Extracted material START

(* ===== verification/Calls.v ===== *)
(** * Calls: one tool call (internal/invoke/invoke.go, internal/connector)

    The records a call is made of: the stored connector and tool, who calls
    and with what, and the result in the shape of the protocol.  The
    components of [internal/invoke] share them. *)
From S2P Require Import Prelude GoStrings Float64 Regex Values Authz Adapter.

Open Scope list_scope.

Record CredentialInfo : Type := mkCredentialInfo { ci_Name : string; ci_Set : bool; ci_Secret : bool; ci_Required : bool }.

(** [connector.Connector]. *)
Record Connector : Type := mkConnector {
  cn_ID : string;
  cn_OrgID : string;
  cn_Name : string;
  cn_Transport : Transport;
  cn_Auth : Auth;
  cn_Instructions : string;
  cn_CatalogSlug : string;
  cn_CatalogHash : string;
  cn_ReadOnly : bool;
  cn_Enabled : bool;
  cn_Version : Z;
  cn_ToolCount : Z;
  cn_Credentials : list CredentialInfo;
  cn_CreatedAt : Z;
  cn_UpdatedAt : Z;
  cn_TokenStored : bool;
}.

(** [connector.Tool]. *)
Record StoredTool : Type := mkStoredTool {
  st_ID : string;
  st_ConnectorID : string;
  st_Name : string;
  st_Definition : option Tool;
  st_OperationID : string;
  st_Enabled : bool;
  st_DeprecatedAt : option Z;
  st_Version : Z;
  st_Source : string;
  st_EditedAt : option Z;
  st_EditedBy : string;
  st_CreatedAt : Z;
  st_UpdatedAt : Z;
}.

(** [Call].  Its connector and tool are never nil: [Execute] reads them
    before anything else does. *)
Record Call : Type := mkToolCall {
  c_Principal : option Principal;
  c_ServerID : string;
  c_Tool : StoredTool;
  c_Connector : Connector;
  c_Args : list (string * value);
  c_Draft : bool;
}.

(** The kinds of content the program makes. *)
Inductive content : Type :=
  | TextContent (text : string)
  | ImageContent (data mimeType : string)
  | AudioContent (data mimeType : string)
  | EmbeddedResource (uri mimeType blob : string)
  | ResourceLink (uri name mimeType : string) (size : Z) (description : string).

(** [engine.Meta]. *)
Record Meta : Type := mkMeta {
  mt_UpstreamDurationMS : Z;
  mt_Retries : Z;
  mt_RowCount : Z;
  mt_Truncated : bool;
  mt_AuthRefreshed : bool;
}.

Definition no_meta : Meta := mkMeta 0 0 0 false false.

(** [Result]; a nil [Structured] is [VNil]. *)
Record Result : Type := mkResult {
  re_Content : list content;
  re_Structured : value;
  re_IsError : bool;
  re_Meta : Meta;
  re_UpstreamStatus : Z;
  re_Refusal : string;
}.

(** [callerVars]. *)
Definition callerVars (c : Call) : gmap string string :=
  let m := {["server" := c_ServerID c]} in
  match c_Principal c with
  | None => m
  | Some p => <["authMethod" := p_AuthMethod p]> (<["org" := p_OrgID p]> (<["email" := p_Email p]> (<["sub" := p_ID p]> m)))
  end.

Definition def_of (c : Call) : option Tool := st_Definition (c_Tool c).
Definition transport_of (c : Call) : string := tr_Type (cn_Transport (c_Connector c)).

Extracted material END

What the task asks: Take the lines above from the one containing "cn_Auth : Auth;" down to the one containing "st_EditedAt : option Z;", and transcribe them exactly, both ends included.

Answer:
  cn_Auth : Auth;
  cn_Instructions : string;
  cn_CatalogSlug : string;
  cn_CatalogHash : string;
  cn_ReadOnly : bool;
  cn_Enabled : bool;
  cn_Version : Z;
  cn_ToolCount : Z;
  cn_Credentials : list CredentialInfo;
  cn_CreatedAt : Z;
  cn_UpdatedAt : Z;
  cn_TokenStored : bool;
}.

(** [connector.Tool]. *)
Record StoredTool : Type := mkStoredTool {
  st_ID : string;
  st_ConnectorID : string;
  st_Name : string;
  st_Definition : option Tool;
  st_OperationID : string;
  st_Enabled : bool;
  st_DeprecatedAt : option Z;
  st_Version : Z;
  st_Source : string;
  st_EditedAt : option Z;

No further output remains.